Le jour même de la mort de Mgr François-Louis de Pourroy* de Lauberivière, le 20 août 1740, Miniac est nommé par le chapitre, conformément au droit ecclésiastique, vicaire capitulaire du diocèse de Québec pour la durée de la vacance du siège. Cependant, dès le mois d’octobre suivant, il est impliqué dans un conflit avec le chapitre à propos de la cure de Château-Richer. Il prétend imposer à cette paroisse un de ses amis, l’abbé Roger-Chrétien Le Chasseur, alors que le chapitre soutient le curé en place, Louis-François Soupiran, qui est Canadien. La controverse remet à l’ordre du jour la question de la canadianisation du clergé de la Nouvelle-France. La cause est portée devant la Prévôté de Québec, et, au moment où Soupiran compte en appeler devant le Conseil supérieur, Miniac prend tout le monde par surprise en s’embarquant inopinément pour la France le 3 novembre 1740. Ce départ amène le chapitre à lui retirer à la fois ses pouvoirs de grand vicaire et de vicaire capitulaire. À Paris, Miniac rencontre plusieurs personnalités que préoccupe le sort de l’Église du Canada, et l’une d’elles, le chanoine Pierre Hazeur de L’Orme, émet l’hypothèse, assez vraisemblable d’ailleurs, que Miniac espérait obtenir la succession de Mgr de Lauberivière. Après la nomination de Mgr de Pontbriand [Dubreil*], il hésite avant de revenir au Canada.
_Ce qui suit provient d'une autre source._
Lemma section_mints w caller c :
  (caller, c) ∈ passed w ->
  advances w (updated (with_state (fun s => (mint caller c s).2)) w) /\
  (coherent w -> coherent (updated (with_state (fun s => (mint caller c s).2)) w)).
Proof.
  intros Hpass.
  assert (forall h r, <[(next_handle (state (broker w)) + 1)%Z := MkHandle caller c (generation_of (state (broker w)) c)]>
      (handles (state (broker w))) !! h = Some r ->
    (h = (next_handle (state (broker w)) + 1)%Z /\ r = MkHandle caller c (generation_of (state (broker w)) c)) \/
    handles (state (broker w)) !! h = Some r) as Hi.
  { intros h r. destruct (decide (h = (next_handle (state (broker w)) + 1)%Z)) as [->|];
      [rewrite lookup_insert_eq; intros [= <-]; auto|rewrite lookup_insert_ne by done; auto]. }
  split.
  - split; unfold generation_of; simpl; try done.
    + by left.
    + intros h r [[-> ->]|Hr]%Hi Hle; [lia|done].
    + lia.
  - intros [L P A I R]. split; unfold generation_of in *; simpl in *; try done.
    + intros h r [[-> ->]|Hr]%Hi; [done|by eapply P].
    + intros h r [[-> ->]|Hr]%Hi; [done|by eapply A].
    + intros h r [[-> ->]|Hr]%Hi; [lia|]. specialize (I h r Hr). lia.
Qed.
On l’y retrouve, cependant, en août 1742. Le clergé canadien semble s’être inquiété des informations que Miniac avait pu fournir au nouvel évêque sur la situation de l’Église au Canada. Quoi qu’il en soit, à l’automne, Miniac est nommé grand vicaire pour l’Acadie par Mgr de Pontbriand qui compte sur lui pour apaiser les conflits divisant cette mission lointaine. Un témoin important des difficultés que venait de traverser l’Église du Canada est ainsi adroitement éloigné.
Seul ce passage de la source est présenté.